We have a less enthusiastic but not bad review from Publisher’s Weekly:

“In trying to cover too much ground, Collins dilutes the impact of the main investigation in his 18th historical whodunit featuring PI Nate Heller (after 2013’s Ask Not). In 1953, Sam Spade–creator Dashiell Hammett hires Heller to find whatever evidence he can to secure Julius and Ethel Rosenberg, who are on death row for treason, a new trial. The investigator adroitly persuades U.S. senator Joe McCarthy, whose Communist witch hunt is at its height, and columnist Drew Pearson, a former McCarthy ally, to help fund his work by promising to reveal anything he finds to them as well. After learning how flimsy the government’s case was against the couple, Heller pursues some leads he gets from a visit to Julius and Ethel in Sing Sing. The truth proves to be more nuanced than any of his employers believes, and Collins again does an effective job of bringing the past to life and making a complex cause célèbre accessible. Recent disclosures about the so-called atomic spies, however, lessen the suspense.”

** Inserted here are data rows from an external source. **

(* ===== verification/AppNetSpec.v ===== *)
(** AppNetSpec: the network manager follows the table of its states, commits only
    what was tested, and writes configurations that are found. *)

From Stdlib Require Import String.
From stdpp Require Import gmap.
From S2P Require Import Prelude Eff ByteStr CNum AppNet AppNetConf AppNetRun AppNetTurn.

Open Scope list_scope.
Open Scope eff_scope.

(* ------------------------------------------------------------------ *)
(** ** No operation has a contract to break *)

Lemma keeps_wait_loop E fuel pid d : keeps (wait_loop E fuel pid d).
Proof. induction fuel; cbn [wait_loop]; keeps_all; done. Qed.
#[local] Hint Resolve keeps_wait_loop : keeps.
Lemma keeps_wifi_run E cmd : keeps (wifi_run E cmd).
Proof. keeps_all. Qed.
#[local] Hint Resolve keeps_wifi_run : keeps.
Lemma keeps_write_conf E ssid pw cfg : keeps (wifi_write_provision_conf E ssid pw cfg).
Proof. keeps_all. Qed.
Lemma keeps_remove_try E : keeps (wifi_remove_try_conf E).
Proof. keeps_all. Qed.
#[local] Hint Resolve keeps_write_conf keeps_remove_try : keeps.
Lemma keeps_start_ap E : keeps (wifi_start_ap E).
Proof. keeps_all. Qed.
#[local] Hint Resolve keeps_start_ap : keeps.
Lemma keeps_turn E : keeps (wifi_turn E).
Proof. keeps_all. Qed.
#[local] Hint Resolve keeps_turn : keeps.
Lemma keeps_thread E : keeps (wifi_thread E).
Proof. keeps_all. Qed.
#[local] Hint Resolve keeps_thread : keeps.
Lemma keeps_step E e : keeps (step E e).
Proof. destruct e; keeps_all. Qed.
#[local] Hint Resolve keeps_step : keeps.
Lemma keeps_an_run E l : keeps (run E l).
Proof. induction l; cbn [run]; keeps_steps. Qed.
#[local] Hint Resolve keeps_an_run : keeps.

(* ------------------------------------------------------------------ *)
(** ** The table *)

(** A request pending turns the state to RESET before anything else. *)
Definition asked (w : world) : world :=
  if wifi_request_reset w then set_st WIFI_STATE_RESET 0 (set_request false w) else w.
Lemma asked_request w : wifi_request_reset (asked w) = false.
Proof. unfold asked. by destruct (wifi_request_reset w) eqn:H. Qed.
Lemma asked_same w : wifi_task (asked w) = wifi_task w /\ wifi_running (asked w) = wifi_running w /\
  wifi_process_exit (asked w) = wifi_process_exit w /\ files (asked w) = files w /\ log (asked w) = log w.
Proof. unfold asked. by destruct (wifi_request_reset w). Qed.

Lemma turned_delay E w w1 w2 : turned E w w1 -> keep w1 w2 [] -> files w2 = files w1 -> turned E w w2.
Proof.
  intros (l & Hr & Hl & Ha & ? & ? & ? & ?) [] F. exists l. rewrite app_nil_r in k_log.
  rewrite k_state, k_deadline, F. split_and!; congruence || done.
Qed.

What both of these refer to is that BETTER DEAD is two stories, Book One and Book Two, that are linked by Senator McCarthy and general Red Scare era themes. I have known from the start that some reviewers, and perhaps readers, will complain that they are getting two short novels instead of one; but that was the best way, in my opinion, to deal with two very interesting McCarthy era cases, neither one of which could quite fill out a full 100,000 word Heller novel. I believe it works as a single novel. But if you view it as two Gold Medal paperbacks about Nate Heller, I am cool with it.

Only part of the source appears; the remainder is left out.